Kaplan Rice LLP, New York (Daniel D. Edelman of counsel), for respondent.
Order, Supreme Court, New York County (Shirley Werner Kornreich, J.), entered September 15, 2017, which, to the extent appealed from, granted plaintiff an extension of time to serve defendant Keith Laslop in the interest of justice and deemed him served by e-filing as of the date of entry of the court's decision in the NYSCEF e-filing system, unanimously affirmed, with costs.
The court did not abuse its discretion in granting plaintiff an extension of time to serve appellant with process in the interest of justice (CPLR 306-b). Plaintiff established the existence of several relevant factors weighing in favor of an extension (Leader v Maroney, Ponzini & Spencer, 97 NY2d 95, 104-105 [2001]).
The claims asserted against Laslop seem to be potentially meritorious (Solano v Mendez, 114 AD3d 614 [1st Dept 2014]). Indeed, this Court has previously recognized the potential merits of the fraud allegations in the amended complaint against other Gerova directors involved in the alleged fraudulent scheme (Wimbledon Fin. Master Fund, Ltd. v Weston Capital Mgt. LLC, 160 AD3d 596, 597 [1st Dept 2018]; Wimbledon Fin. Master Fund, Ltd. v Weston Capital Mgt. LLC, 150 AD3d 427 [1st Dept 2017]).

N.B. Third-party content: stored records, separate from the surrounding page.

Definition handler_filename (h : handler) : option string :=
  match h with
  | RotatingFileHandler fn _ _ _ _ _ => Some fn
  | StreamHandler _ _ _ _ => None
  end.

(** *** [install_global_exception_hook] *)

(** A class is given by its method resolution order, the names of the
    class itself and of all its bases; [issubclass(exc_type, cls)] asks
    whether [cls] is among them. *)
Definition issubclass (exc_type : list string) (cls : string) : bool :=
  existsb (String.eqb cls) exc_type.

(** What [_handle] did with the exception: it passed it on to
    [sys.__excepthook__], or it logged it. *)
Inductive hook_outcome := DefaultExcepthook | LoggedCritical.

(** The function [install_global_exception_hook] stores in
    [sys.excepthook]. *)
Definition _handle (exc_type : list string) (exc_value : exn) : M hook_outcome :=
  if issubclass exc_type "KeyboardInterrupt"
  then ret DefaultExcepthook
  else emit (Log CRITICAL "Uncaught exception" (Some exc_value)) ;;;
       ret LoggedCritical.

End LoggerConfig.

(** ** src/indexing/create_index.py *)

Module CreateIndexScript.

(** The Azure index-management service as the script uses it.
    [search_index_client] is the constructor of the client, given the
    endpoint and the key: it checks its arguments and may raise. *)
Record services := Services {
  search_index_client : option string -> option string -> result unit;
  list_index_names : result (list string);
  delete_index : string -> result unit;
  create_index : search_index -> result unit
}.

Definition fields : list index_field :=
  [ IndexField "doc_id" "Edm.String" true false false false None None None;
    IndexField "content" "Edm.String" false true false false (Some "en.microsoft") None None;
    IndexField "embedding" "Collection(Edm.Single)" false true false false None
               (Some 3072%Z) (Some "my-vector-config");
    IndexField "metadata" "Edm.String" false false true true None None None ].

Definition index (AZURE_SEARCH_INDEX : string) : search_index :=
  SearchIndex AZURE_SEARCH_INDEX fields ["my-hnsw"] [("my-vector-config", "my-hnsw")].

(** The module body from the configuration on, run top to bottom, the
    logger being set up and the exception hook installed.  The client is
    constructed before the [try] block is entered. *)
Definition main (env : environ) (svc : services) : M unit :=
  let AZURE_SEARCH_ENDPOINT := getenv env "AZURE_SEARCH_ENDPOINT" in
  let AZURE_SEARCH_API_KEY := getenv env "AZURE_SEARCH_API_KEY" in
  let AZURE_SEARCH_INDEX := getenv_default env "AZURE_SEARCH_INDEX" "client-manual-index" in
  (if negb (truthy AZURE_SEARCH_ENDPOINT) || negb (truthy AZURE_SEARCH_API_KEY)
   then logger_error " Missing Azure Search configuration in .env" ;;;
        raise (ValueError "Azure Search endpoint and key must be set in environment variables")
   else ret tt) ;;;
  logger_info " Starting index creation process" ;;;
  logger_debug ("Using endpoint: " +:+ fmt AZURE_SEARCH_ENDPOINT +:+
                ", index name: " +:+ AZURE_SEARCH_INDEX) ;;;
  call (NewClient "SearchIndexClient"
          [("endpoint", AZURE_SEARCH_ENDPOINT); ("credential", AZURE_SEARCH_API_KEY)])
       (search_index_client svc AZURE_SEARCH_ENDPOINT AZURE_SEARCH_API_KEY) ;;;
  try_except
    (let* existing_indexes := call ListIndexNames (list_index_names svc) in
     (if existsb (String.eqb AZURE_SEARCH_INDEX) existing_indexes
      then logger_info (" Index '" +:+ AZURE_SEARCH_INDEX +:+
                        "' already exists. Deleting old version…") ;;;
           call (DeleteIndex AZURE_SEARCH_INDEX) (delete_index svc AZURE_SEARCH_INDEX)
      else ret tt) ;;;
     logger_info ("Creating index '" +:+ AZURE_SEARCH_INDEX +:+ "'...") ;;;
     call (CreateIndex (index AZURE_SEARCH_INDEX))
          (create_index svc (index AZURE_SEARCH_INDEX)) ;;;
     logger_info ("Index '" +:+ AZURE_SEARCH_INDEX +:+ "' created successfully!"))
    (fun e =>
       logger_exception (" Failed to create/update index: " +:+ exn_str e) e ;;;
       raise e).

End CreateIndexScript.

(** ** src/ingesting/ingest.py *)

Module IngestScript.

(** The llama-index reader, splitter and index builder as the script
    uses them. *)
Record services := Services {
  load_data : string -> result (list document);
  get_nodes_from_documents : Z -> Z -> list document -> result (list node);
  build_index : list node -> result unit
}.

Definition local_dir : string := "./data".

Definition str_of_len {A} (l : list A) : string := str_of_Z (Z.of_nat (length l)).

(** The whole module body, run top to bottom. *)
Definition main (env : environ) (svc : services) : M unit :=
  let search_endpoint := getenv env "AZURE_SEARCH_ENDPOINT" in
  let search_key := getenv env "AZURE_SEARCH_API_KEY" in
  let search_index := getenv env "AZURE_SEARCH_INDEX" in
  let aoai_endpoint := getenv env "AZURE_OPENAI_ENDPOINT" in
  let aoai_key := getenv env "AZURE_OPENAI_API_KEY" in
  let aoai_embed_model := getenv env "AZURE_OPENAI_EMBED_DEPLOYMENT" in
  let aoai_api_version := getenv env "OPENAI_API_VERSION" in
  (if negb (truthy search_endpoint) || negb (truthy search_key) || negb (truthy search_index)
   then logger_error "Missing Azure Search configuration in .env" ;;;
        raise (ValueError "Azure Search settings must be set in environment variables")
   else ret tt) ;;;
  (if negb (truthy aoai_endpoint) || negb (truthy aoai_key) || negb (truthy aoai_embed_model)
   then logger_error "Missing Azure OpenAI configuration in .env" ;;;
        raise (ValueError "Azure OpenAI settings must be set in environment variables")
   else ret tt) ;;;
  logger_info "Starting ingestion process" ;;;
  logger_debug ("Using index: " +:+ fmt search_index +:+
                ", endpoint: " +:+ fmt search_endpoint) ;;;
  logger_info " Reading PDFs from local data folder..." ;;;
  let* documents :=
    try_except
      (let* documents := call (LoadData local_dir) (load_data svc local_dir) in
       logger_info ("Loaded " +:+ str_of_len documents +:+ " documents") ;;;
       ret documents)
      (fun e => logger_exception "Failed while reading documents" e ;;; raise e) in
  logger_info "Initializing Azure OpenAI embedding model..." ;;;
  emit (NewClient "AzureOpenAIEmbedding"
          [("model", Some "text-embedding-3-large");
           ("deployment_name", aoai_embed_model);
           ("api_key", aoai_key);
           ("azure_endpoint", aoai_endpoint);
           ("api_version", aoai_api_version)]) ;;;
  logger_info "Connecting to Azure AI Search vector store..." ;;;
  emit (NewClient "SearchClient"
          [("endpoint", search_endpoint);
           ("index_name", search_index);
           ("credential", search_key)]) ;;;
  emit (NewClient "AzureAISearchVectorStore"
          [("id_field_key", Some "doc_id");
           ("chunk_field_key", Some "content");
           ("embedding_field_key", Some "embedding");
           ("metadata_string_field_key", Some "metadata");
           ("doc_id_field_key", Some "doc_id")]) ;;;
  logger_info "Splitting documents into smaller chunks..." ;;;
  let* nodes := call (GetNodesFromDocuments 1000 100 documents)
                     (get_nodes_from_documents svc 1000 100 documents) in
  logger_info ("Split " +:+ str_of_len documents +:+ " documents into " +:+
               str_of_len nodes +:+ " chunks") ;;;
  logger_info "Building index and pushing to Azure AI Search..." ;;;
  try_except
    (call (BuildIndex nodes search_index aoai_embed_model) (build_index svc nodes) ;;;
     logger_info ("Successfully pushed " +:+ str_of_len nodes +:+
                  " chunks into Azure AI Search index '" +:+ fmt search_index +:+ "'"))
    (fun e => logger_exception "Failed while building/pushing index" e ;;; raise e).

Laslop has not established that he would suffer prejudice from the extension, since he has had actual notice of this action and the allegations against him from early on (Deutsche Bank, AG v Vik, 149 AD3d 600 [1st Dept 2017]). He hired counsel in Canada and the US to challenge service and oppose plaintiff's motion for a default judgment, and his counsel also represents other officers and directors of Gerova. Conversely, plaintiff, which diligently attempted service on Laslop multiple times within the statutory period, would suffer prejudice without an interest of justice extension, because the statute of limitations has expired (Hernandez v Abdul-Salaam, 93 AD3d 522 [1st Dept 2012]; Woods v M.B.D. Community Hous. Corp., 90 AD3d 430, 431 [1st Dept 2011]).
Under the circumstances, the motion court was not precluded from granting plaintiff's application for this second CPLR 306-b extension asserted in its brief in opposition to Laslop's cross motion to dismiss the amended complaint for nonservice, rather than in a formal notice of cross motion. To conclude otherwise would limit the court's discretion in granting relief in the interest of justice (see Fried v Jacob Holding, Inc., 110 AD3d 56, 65 [2d Dept 2013]).
Alternative service on Laslop by the Court System's NYSCEF e-filing system was appropriate. Plaintiff established that statutory methods of service were impracticable (CPLR 308[5]). Moreover, since Laslop's counsel received notices of filings in this action through NYSCEF, service by that alternative method comported with due process by being reasonably calculated to apprise Laslop of the pendency of the action (Matter of Harner v County of Tioga, 5 NY3d 136, 140 [2005]; see Kozel v Kozel, 161 AD3d 700 [1st Dept 2018], lv dismissed 32 NY3d [*2]1089 [2018][service by email]; Alfred E. Mann Living Trust v ETIRC Aviation S.A.R.L., 78 AD3d 137, 141-142 [1st Dept 2010] [service by email]; Baidoo v Blood-Dzraku, 48 Misc 3d 309 [Sup Ct, NY County 2015] [service by Facebook]).
We have considered the parties' remaining contentions and find them unavailing.
THIS CONSTITUTES THE DECISION AND ORDER
OF THE SUPREME COURT, APPELLATE DIVISION, FIRST DEPARTMENT.